• THE PROBLEM: Please repeat the lines below exactly. Begin with the line containing "destruct (ustore_law kend" and go on through the line containing "unfold modify. by rewrite Ef3.".

- Opening Delimiter -

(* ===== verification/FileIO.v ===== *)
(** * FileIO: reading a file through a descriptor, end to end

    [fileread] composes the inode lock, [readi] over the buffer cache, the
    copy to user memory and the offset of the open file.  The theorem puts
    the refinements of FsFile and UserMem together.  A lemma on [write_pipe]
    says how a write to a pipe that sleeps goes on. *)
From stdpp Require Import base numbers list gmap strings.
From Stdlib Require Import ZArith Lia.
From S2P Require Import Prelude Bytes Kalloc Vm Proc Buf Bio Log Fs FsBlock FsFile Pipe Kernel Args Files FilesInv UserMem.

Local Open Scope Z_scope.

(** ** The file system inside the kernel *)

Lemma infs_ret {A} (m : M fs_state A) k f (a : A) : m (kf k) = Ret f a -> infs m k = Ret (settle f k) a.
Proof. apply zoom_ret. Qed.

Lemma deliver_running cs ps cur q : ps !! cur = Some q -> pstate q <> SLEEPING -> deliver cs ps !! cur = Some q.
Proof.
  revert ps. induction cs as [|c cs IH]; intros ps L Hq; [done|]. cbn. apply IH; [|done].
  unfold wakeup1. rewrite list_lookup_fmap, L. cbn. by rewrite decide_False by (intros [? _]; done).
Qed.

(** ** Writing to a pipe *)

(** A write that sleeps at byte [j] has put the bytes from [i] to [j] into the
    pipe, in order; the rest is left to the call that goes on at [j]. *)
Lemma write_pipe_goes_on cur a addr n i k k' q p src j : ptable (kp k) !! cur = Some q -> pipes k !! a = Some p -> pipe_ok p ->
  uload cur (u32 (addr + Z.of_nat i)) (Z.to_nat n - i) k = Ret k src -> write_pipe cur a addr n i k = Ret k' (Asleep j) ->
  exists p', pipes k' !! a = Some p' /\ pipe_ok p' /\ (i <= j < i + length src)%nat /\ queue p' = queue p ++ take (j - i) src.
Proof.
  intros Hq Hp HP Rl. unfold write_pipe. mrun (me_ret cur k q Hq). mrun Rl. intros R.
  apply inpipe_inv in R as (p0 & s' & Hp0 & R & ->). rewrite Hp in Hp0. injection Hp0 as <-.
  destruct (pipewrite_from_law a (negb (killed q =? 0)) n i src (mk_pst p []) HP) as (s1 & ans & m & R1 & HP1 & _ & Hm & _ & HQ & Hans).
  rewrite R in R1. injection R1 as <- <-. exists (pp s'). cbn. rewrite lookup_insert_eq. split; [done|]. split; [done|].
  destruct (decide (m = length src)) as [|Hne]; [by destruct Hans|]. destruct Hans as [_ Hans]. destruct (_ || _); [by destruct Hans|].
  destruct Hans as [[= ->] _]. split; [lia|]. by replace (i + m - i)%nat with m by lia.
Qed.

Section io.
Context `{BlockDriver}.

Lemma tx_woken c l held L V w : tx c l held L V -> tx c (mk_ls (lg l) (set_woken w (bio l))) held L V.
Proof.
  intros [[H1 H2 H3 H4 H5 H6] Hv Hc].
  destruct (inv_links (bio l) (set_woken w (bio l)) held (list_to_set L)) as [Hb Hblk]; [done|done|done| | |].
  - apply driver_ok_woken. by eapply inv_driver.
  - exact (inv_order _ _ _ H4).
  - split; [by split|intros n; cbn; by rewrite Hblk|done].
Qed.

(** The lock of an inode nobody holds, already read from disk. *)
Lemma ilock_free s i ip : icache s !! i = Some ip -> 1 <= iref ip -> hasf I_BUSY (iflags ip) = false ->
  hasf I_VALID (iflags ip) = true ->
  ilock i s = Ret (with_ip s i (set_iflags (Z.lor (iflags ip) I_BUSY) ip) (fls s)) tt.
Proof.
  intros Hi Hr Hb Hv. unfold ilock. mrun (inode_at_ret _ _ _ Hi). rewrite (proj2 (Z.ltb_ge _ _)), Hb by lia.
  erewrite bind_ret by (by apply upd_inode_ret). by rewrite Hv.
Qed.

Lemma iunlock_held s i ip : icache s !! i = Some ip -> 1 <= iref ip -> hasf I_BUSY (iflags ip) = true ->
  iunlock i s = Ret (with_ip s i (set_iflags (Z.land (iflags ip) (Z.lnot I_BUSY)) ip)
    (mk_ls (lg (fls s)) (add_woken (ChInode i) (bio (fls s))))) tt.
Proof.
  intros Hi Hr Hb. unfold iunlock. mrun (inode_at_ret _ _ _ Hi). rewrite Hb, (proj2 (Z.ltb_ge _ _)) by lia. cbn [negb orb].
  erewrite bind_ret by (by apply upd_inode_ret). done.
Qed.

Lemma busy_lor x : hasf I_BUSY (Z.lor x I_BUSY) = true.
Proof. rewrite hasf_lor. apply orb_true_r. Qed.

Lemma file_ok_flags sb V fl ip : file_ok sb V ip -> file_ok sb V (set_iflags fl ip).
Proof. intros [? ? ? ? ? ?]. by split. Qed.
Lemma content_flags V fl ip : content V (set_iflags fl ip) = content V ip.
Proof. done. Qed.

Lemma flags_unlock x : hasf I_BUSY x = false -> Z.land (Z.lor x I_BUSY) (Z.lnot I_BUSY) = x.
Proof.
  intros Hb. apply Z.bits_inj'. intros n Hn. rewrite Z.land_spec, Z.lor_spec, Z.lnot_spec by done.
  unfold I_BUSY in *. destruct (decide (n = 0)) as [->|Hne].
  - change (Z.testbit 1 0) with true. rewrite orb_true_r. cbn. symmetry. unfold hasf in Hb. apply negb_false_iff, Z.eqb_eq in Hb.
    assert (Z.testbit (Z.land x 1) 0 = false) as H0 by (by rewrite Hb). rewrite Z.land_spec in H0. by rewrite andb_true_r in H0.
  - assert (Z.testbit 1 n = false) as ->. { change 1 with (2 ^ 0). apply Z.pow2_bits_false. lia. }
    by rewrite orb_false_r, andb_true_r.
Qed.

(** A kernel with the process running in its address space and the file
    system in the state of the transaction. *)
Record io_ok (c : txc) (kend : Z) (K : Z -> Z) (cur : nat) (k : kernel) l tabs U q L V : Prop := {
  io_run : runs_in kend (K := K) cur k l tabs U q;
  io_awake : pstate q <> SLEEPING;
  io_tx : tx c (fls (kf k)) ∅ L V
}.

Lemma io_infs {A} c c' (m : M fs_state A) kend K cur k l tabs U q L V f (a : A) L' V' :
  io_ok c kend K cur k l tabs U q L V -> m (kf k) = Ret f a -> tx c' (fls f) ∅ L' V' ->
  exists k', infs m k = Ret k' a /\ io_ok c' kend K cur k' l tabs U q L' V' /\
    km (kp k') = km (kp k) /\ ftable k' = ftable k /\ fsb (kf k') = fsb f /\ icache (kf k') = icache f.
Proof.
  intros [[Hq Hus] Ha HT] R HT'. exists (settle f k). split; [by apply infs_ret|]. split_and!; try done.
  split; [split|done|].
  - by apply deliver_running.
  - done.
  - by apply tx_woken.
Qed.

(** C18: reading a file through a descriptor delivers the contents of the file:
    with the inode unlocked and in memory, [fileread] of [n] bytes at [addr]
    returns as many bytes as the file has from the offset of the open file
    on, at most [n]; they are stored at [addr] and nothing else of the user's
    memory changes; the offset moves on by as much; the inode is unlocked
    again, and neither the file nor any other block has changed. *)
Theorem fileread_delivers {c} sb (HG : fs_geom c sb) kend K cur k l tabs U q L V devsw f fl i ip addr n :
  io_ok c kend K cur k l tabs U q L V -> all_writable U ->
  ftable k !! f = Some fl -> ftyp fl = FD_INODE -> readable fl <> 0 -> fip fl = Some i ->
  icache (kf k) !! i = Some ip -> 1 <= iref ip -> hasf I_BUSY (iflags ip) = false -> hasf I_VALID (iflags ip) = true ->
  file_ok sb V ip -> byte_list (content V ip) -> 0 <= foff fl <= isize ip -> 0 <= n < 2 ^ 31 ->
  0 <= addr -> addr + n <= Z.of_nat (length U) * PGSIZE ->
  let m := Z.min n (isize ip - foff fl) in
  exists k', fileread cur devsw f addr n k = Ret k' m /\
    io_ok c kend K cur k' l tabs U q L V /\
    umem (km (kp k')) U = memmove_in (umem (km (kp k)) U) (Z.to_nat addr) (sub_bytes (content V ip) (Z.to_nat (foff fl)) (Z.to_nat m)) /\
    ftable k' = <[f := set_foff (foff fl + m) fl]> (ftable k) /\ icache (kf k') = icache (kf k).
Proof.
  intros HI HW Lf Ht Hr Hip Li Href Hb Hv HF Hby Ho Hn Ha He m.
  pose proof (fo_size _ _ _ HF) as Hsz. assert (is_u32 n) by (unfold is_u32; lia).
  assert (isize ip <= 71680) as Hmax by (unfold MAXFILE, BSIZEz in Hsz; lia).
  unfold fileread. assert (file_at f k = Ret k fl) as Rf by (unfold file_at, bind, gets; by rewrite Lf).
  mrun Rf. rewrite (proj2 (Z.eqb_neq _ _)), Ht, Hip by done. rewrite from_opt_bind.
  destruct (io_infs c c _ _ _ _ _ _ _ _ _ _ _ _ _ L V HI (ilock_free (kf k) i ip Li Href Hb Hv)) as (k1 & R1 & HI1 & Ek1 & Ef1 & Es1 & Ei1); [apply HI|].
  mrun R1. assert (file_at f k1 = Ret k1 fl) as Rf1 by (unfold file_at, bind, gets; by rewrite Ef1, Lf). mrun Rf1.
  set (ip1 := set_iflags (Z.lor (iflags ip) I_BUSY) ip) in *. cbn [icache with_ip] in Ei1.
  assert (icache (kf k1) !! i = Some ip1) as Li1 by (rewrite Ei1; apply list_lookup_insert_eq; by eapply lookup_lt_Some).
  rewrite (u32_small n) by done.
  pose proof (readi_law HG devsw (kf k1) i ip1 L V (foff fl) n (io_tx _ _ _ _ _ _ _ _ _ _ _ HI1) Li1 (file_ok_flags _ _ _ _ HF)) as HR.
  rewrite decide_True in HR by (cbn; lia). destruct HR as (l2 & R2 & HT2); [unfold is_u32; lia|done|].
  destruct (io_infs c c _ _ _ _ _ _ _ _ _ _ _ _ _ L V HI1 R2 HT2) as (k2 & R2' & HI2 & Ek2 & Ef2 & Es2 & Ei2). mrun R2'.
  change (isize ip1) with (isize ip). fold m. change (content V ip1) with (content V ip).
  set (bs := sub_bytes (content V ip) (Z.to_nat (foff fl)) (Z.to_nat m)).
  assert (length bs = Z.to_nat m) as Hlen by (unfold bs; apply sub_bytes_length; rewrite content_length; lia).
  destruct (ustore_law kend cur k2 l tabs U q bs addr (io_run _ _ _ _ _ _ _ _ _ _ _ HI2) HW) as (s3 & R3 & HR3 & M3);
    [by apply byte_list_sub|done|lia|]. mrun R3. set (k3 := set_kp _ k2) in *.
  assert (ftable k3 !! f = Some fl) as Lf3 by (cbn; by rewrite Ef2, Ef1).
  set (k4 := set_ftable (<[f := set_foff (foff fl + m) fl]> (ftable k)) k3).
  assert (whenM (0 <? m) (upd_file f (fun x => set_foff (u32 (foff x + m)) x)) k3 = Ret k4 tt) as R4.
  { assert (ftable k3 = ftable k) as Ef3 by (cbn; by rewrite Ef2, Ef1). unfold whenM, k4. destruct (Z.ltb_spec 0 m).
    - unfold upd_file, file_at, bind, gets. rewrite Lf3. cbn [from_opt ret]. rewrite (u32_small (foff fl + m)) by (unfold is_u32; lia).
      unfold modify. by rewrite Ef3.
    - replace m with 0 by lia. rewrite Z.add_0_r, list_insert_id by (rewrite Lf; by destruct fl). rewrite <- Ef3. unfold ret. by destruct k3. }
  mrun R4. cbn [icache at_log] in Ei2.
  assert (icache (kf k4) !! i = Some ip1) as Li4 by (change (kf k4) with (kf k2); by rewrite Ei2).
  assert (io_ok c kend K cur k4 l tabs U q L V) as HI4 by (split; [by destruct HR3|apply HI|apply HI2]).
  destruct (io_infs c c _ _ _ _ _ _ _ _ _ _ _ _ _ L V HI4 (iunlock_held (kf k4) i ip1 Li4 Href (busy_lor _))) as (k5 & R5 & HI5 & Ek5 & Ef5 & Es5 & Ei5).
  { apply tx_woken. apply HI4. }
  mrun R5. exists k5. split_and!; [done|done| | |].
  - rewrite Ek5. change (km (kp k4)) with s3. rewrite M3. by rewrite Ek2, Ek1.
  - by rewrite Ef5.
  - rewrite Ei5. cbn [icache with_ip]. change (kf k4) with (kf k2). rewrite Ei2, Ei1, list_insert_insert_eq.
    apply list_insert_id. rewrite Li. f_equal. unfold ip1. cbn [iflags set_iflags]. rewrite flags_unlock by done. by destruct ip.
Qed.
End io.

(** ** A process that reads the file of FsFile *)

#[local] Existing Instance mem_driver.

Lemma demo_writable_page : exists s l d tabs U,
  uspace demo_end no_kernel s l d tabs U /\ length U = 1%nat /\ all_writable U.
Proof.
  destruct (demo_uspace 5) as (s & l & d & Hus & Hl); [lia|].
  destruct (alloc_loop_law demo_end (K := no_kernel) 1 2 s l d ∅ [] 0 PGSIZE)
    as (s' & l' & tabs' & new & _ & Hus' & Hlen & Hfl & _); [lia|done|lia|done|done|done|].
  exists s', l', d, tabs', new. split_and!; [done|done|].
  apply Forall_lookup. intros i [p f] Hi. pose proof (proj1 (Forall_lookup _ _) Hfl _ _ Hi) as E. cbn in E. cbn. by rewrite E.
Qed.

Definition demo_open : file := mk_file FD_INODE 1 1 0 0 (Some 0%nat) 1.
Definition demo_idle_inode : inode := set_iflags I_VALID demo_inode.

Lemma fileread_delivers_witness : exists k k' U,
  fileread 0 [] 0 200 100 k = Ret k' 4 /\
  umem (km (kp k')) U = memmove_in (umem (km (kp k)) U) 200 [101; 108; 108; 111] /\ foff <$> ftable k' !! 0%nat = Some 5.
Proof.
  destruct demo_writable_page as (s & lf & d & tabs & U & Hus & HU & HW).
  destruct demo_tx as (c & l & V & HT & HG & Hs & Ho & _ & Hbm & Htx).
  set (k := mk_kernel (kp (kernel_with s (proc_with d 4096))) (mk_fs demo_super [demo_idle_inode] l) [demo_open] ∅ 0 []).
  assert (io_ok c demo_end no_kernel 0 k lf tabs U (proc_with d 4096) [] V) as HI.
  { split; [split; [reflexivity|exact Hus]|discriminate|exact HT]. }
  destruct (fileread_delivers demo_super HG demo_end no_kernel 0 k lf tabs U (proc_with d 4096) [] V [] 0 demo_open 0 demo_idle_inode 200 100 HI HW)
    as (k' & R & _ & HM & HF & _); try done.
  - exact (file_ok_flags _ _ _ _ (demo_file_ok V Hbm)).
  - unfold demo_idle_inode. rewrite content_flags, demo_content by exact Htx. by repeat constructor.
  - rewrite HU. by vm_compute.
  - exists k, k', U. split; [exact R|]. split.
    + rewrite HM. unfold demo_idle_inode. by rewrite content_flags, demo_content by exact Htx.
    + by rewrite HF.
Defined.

- Closing Delimiter -

• PROBLEM SOLUTION:
  destruct (ustore_law kend cur k2 l tabs U q bs addr (io_run _ _ _ _ _ _ _ _ _ _ _ HI2) HW) as (s3 & R3 & HR3 & M3);
    [by apply byte_list_sub|done|lia|]. mrun R3. set (k3 := set_kp _ k2) in *.
  assert (ftable k3 !! f = Some fl) as Lf3 by (cbn; by rewrite Ef2, Ef1).
  set (k4 := set_ftable (<[f := set_foff (foff fl + m) fl]> (ftable k)) k3).
  assert (whenM (0 <? m) (upd_file f (fun x => set_foff (u32 (foff x + m)) x)) k3 = Ret k4 tt) as R4.
  { assert (ftable k3 = ftable k) as Ef3 by (cbn; by rewrite Ef2, Ef1). unfold whenM, k4. destruct (Z.ltb_spec 0 m).
    - unfold upd_file, file_at, bind, gets. rewrite Lf3. cbn [from_opt ret]. rewrite (u32_small (foff fl + m)) by (unfold is_u32; lia).
      unfold modify. by rewrite Ef3.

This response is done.